> _DIRECTIONS_:
When you reach the line containing "match s with" in the records below, start copying exactly, and stop once you have copied the line containing "(** The dictionary".

> _RECORDS SHOWN_:
Content starts

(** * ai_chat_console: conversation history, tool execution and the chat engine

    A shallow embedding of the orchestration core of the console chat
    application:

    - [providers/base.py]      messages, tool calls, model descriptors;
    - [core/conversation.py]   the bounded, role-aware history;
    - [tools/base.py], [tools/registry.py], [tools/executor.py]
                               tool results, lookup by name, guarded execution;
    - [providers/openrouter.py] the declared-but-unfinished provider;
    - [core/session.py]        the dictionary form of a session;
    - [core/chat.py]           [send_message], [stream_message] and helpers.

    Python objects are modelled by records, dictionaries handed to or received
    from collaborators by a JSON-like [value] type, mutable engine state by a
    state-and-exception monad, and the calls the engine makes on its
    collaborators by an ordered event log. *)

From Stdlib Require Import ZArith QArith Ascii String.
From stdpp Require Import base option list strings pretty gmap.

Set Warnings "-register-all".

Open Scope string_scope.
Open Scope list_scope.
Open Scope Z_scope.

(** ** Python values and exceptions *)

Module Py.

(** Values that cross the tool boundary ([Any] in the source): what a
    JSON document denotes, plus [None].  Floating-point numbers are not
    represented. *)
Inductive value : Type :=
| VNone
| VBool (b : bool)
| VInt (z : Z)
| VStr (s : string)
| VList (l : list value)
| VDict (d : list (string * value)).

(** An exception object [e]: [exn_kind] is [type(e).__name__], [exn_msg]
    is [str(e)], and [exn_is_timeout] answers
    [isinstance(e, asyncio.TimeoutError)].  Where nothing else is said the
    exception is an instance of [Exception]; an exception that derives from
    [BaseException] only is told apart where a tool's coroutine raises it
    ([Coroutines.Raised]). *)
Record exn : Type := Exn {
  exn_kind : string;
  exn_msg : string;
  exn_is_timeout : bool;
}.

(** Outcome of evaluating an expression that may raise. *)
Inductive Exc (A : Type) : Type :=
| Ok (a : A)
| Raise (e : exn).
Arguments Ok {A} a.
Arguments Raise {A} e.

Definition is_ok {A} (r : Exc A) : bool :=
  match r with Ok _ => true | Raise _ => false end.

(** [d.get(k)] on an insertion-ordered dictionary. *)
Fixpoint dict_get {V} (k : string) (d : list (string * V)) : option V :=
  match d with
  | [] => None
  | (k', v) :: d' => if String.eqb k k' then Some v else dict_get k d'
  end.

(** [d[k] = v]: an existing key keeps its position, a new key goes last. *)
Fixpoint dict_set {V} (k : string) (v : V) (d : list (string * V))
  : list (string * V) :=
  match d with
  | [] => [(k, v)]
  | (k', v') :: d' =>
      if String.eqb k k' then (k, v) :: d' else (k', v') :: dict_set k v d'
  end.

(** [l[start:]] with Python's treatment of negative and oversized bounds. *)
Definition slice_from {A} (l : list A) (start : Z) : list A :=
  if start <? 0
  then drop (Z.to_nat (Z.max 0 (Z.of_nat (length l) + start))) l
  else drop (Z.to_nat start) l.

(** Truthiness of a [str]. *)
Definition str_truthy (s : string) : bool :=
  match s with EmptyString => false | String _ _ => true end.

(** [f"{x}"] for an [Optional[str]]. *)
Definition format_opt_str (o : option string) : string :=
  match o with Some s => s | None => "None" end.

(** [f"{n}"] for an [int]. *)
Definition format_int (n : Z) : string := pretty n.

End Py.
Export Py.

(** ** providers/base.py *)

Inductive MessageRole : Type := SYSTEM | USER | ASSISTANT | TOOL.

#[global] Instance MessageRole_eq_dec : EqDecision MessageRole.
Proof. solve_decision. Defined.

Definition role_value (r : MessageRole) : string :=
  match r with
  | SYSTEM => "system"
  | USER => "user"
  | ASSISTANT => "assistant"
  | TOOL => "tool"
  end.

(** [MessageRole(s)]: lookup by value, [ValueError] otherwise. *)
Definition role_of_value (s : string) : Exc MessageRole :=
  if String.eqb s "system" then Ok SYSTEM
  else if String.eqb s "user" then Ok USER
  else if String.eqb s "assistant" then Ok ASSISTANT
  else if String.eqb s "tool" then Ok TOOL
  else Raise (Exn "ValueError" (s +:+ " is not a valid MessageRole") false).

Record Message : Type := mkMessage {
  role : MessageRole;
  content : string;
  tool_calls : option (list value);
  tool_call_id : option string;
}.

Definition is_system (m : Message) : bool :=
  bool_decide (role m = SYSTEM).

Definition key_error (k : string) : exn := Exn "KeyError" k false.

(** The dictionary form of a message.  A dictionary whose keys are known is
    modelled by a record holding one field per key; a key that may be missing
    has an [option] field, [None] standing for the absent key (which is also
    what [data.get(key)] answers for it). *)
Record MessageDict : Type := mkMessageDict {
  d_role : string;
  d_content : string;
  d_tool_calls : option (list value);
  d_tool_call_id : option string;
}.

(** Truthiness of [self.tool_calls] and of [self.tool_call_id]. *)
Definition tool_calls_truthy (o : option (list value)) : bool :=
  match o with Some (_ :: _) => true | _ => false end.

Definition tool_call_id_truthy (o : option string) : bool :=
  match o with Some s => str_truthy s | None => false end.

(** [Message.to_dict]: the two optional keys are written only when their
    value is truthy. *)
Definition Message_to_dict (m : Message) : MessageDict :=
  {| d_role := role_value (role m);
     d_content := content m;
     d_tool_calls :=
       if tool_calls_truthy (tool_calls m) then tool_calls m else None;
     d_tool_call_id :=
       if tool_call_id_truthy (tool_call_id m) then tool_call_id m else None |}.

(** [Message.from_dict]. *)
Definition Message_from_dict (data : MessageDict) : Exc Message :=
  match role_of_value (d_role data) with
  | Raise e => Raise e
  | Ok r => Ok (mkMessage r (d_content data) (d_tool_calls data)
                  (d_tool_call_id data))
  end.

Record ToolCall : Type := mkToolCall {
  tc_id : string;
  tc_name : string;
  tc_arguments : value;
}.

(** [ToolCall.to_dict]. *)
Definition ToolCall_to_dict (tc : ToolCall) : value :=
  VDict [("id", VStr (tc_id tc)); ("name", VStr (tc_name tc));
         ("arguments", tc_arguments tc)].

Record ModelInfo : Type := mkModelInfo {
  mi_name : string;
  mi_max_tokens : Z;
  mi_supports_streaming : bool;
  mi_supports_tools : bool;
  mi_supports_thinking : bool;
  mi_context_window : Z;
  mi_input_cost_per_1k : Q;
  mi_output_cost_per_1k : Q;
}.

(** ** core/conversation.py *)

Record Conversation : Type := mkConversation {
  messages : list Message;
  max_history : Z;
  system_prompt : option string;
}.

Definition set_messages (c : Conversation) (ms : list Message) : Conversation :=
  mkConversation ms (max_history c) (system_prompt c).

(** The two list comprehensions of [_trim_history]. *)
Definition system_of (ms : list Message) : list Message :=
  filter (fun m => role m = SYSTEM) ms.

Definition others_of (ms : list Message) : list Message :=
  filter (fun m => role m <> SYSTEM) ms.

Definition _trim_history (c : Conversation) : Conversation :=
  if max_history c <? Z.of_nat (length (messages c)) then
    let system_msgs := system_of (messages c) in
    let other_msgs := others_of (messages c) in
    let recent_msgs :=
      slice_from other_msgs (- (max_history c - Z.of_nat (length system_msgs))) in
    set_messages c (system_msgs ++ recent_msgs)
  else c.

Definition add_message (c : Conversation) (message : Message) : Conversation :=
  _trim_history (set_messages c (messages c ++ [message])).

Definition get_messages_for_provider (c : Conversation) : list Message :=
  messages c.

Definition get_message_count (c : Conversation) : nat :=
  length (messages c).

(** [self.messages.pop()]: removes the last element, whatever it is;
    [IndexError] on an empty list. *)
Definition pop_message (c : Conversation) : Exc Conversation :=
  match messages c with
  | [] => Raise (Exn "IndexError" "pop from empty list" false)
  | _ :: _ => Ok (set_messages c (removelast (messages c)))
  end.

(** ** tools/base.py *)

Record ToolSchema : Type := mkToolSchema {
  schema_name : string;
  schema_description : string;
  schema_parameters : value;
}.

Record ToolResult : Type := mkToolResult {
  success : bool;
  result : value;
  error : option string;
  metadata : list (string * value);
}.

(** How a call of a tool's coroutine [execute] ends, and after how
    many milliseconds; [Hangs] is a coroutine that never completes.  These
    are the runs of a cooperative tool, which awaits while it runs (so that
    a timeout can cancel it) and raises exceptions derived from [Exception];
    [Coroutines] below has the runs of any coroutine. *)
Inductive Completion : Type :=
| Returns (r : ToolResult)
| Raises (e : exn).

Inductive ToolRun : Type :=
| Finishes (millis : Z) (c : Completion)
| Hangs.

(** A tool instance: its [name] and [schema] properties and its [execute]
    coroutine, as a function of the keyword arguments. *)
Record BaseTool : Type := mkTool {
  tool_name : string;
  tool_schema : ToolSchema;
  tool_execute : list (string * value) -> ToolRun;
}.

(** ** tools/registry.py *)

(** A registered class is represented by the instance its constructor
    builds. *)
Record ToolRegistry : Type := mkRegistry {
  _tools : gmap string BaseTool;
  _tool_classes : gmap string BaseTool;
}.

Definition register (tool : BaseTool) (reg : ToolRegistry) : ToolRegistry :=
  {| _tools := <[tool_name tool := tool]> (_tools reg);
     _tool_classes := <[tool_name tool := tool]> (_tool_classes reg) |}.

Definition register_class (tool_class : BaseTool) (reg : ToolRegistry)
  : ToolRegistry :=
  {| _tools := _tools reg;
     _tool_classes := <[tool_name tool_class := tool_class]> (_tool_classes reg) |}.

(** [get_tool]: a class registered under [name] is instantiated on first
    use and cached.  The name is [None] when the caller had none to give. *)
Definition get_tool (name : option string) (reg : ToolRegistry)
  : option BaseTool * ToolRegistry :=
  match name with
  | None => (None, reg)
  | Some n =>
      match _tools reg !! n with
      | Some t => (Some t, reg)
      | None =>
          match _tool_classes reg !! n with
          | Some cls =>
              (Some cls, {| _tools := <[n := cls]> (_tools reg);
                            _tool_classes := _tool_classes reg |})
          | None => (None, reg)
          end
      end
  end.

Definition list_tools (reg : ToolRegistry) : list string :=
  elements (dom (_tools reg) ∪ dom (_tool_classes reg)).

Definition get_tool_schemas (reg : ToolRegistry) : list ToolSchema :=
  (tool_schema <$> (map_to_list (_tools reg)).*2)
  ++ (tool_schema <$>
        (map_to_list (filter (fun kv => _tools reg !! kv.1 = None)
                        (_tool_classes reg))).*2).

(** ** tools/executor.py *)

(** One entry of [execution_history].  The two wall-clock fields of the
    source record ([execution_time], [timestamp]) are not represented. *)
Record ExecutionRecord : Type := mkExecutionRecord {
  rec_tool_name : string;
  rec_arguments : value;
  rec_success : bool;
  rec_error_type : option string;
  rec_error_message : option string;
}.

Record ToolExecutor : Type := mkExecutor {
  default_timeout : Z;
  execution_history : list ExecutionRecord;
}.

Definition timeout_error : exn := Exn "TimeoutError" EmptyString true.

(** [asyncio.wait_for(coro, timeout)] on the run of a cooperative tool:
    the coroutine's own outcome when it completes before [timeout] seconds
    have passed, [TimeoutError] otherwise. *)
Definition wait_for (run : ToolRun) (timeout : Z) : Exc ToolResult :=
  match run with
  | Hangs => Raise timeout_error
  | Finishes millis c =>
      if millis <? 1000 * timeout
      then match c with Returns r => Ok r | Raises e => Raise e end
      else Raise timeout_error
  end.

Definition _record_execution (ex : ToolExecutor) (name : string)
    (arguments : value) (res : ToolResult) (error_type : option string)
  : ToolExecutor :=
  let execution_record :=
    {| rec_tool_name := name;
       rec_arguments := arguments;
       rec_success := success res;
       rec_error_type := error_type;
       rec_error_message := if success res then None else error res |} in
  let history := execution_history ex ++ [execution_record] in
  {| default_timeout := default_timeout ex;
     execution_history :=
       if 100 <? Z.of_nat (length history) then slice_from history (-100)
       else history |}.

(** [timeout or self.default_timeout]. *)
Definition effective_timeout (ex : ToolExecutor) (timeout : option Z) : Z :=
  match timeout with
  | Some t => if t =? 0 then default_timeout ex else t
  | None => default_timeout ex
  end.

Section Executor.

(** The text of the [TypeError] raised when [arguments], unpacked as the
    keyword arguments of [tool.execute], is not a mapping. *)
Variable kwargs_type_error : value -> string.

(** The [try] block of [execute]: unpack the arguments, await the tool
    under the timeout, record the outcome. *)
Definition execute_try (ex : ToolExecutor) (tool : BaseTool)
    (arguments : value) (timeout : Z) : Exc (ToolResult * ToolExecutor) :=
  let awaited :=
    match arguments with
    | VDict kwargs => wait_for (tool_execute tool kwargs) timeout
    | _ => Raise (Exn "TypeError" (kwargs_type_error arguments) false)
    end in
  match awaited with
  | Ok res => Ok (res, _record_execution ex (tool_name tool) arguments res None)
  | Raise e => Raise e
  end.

Content ends

> _YOUR RESPONSE_:
  match s with EmptyString => false | String _ _ => true end.

(** [f"{x}"] for an [Optional[str]]. *)
Definition format_opt_str (o : option string) : string :=
  match o with Some s => s | None => "None" end.

(** [f"{n}"] for an [int]. *)
Definition format_int (n : Z) : string := pretty n.

End Py.
Export Py.

(** ** providers/base.py *)

Inductive MessageRole : Type := SYSTEM | USER | ASSISTANT | TOOL.

#[global] Instance MessageRole_eq_dec : EqDecision MessageRole.
Proof. solve_decision. Defined.

Definition role_value (r : MessageRole) : string :=
  match r with
  | SYSTEM => "system"
  | USER => "user"
  | ASSISTANT => "assistant"
  | TOOL => "tool"
  end.

(** [MessageRole(s)]: lookup by value, [ValueError] otherwise. *)
Definition role_of_value (s : string) : Exc MessageRole :=
  if String.eqb s "system" then Ok SYSTEM
  else if String.eqb s "user" then Ok USER
  else if String.eqb s "assistant" then Ok ASSISTANT
  else if String.eqb s "tool" then Ok TOOL
  else Raise (Exn "ValueError" (s +:+ " is not a valid MessageRole") false).

Record Message : Type := mkMessage {
  role : MessageRole;
  content : string;
  tool_calls : option (list value);
  tool_call_id : option string;
}.

Definition is_system (m : Message) : bool :=
  bool_decide (role m = SYSTEM).

Definition key_error (k : string) : exn := Exn "KeyError" k false.

(** The dictionary form of a message.  A dictionary whose keys are known is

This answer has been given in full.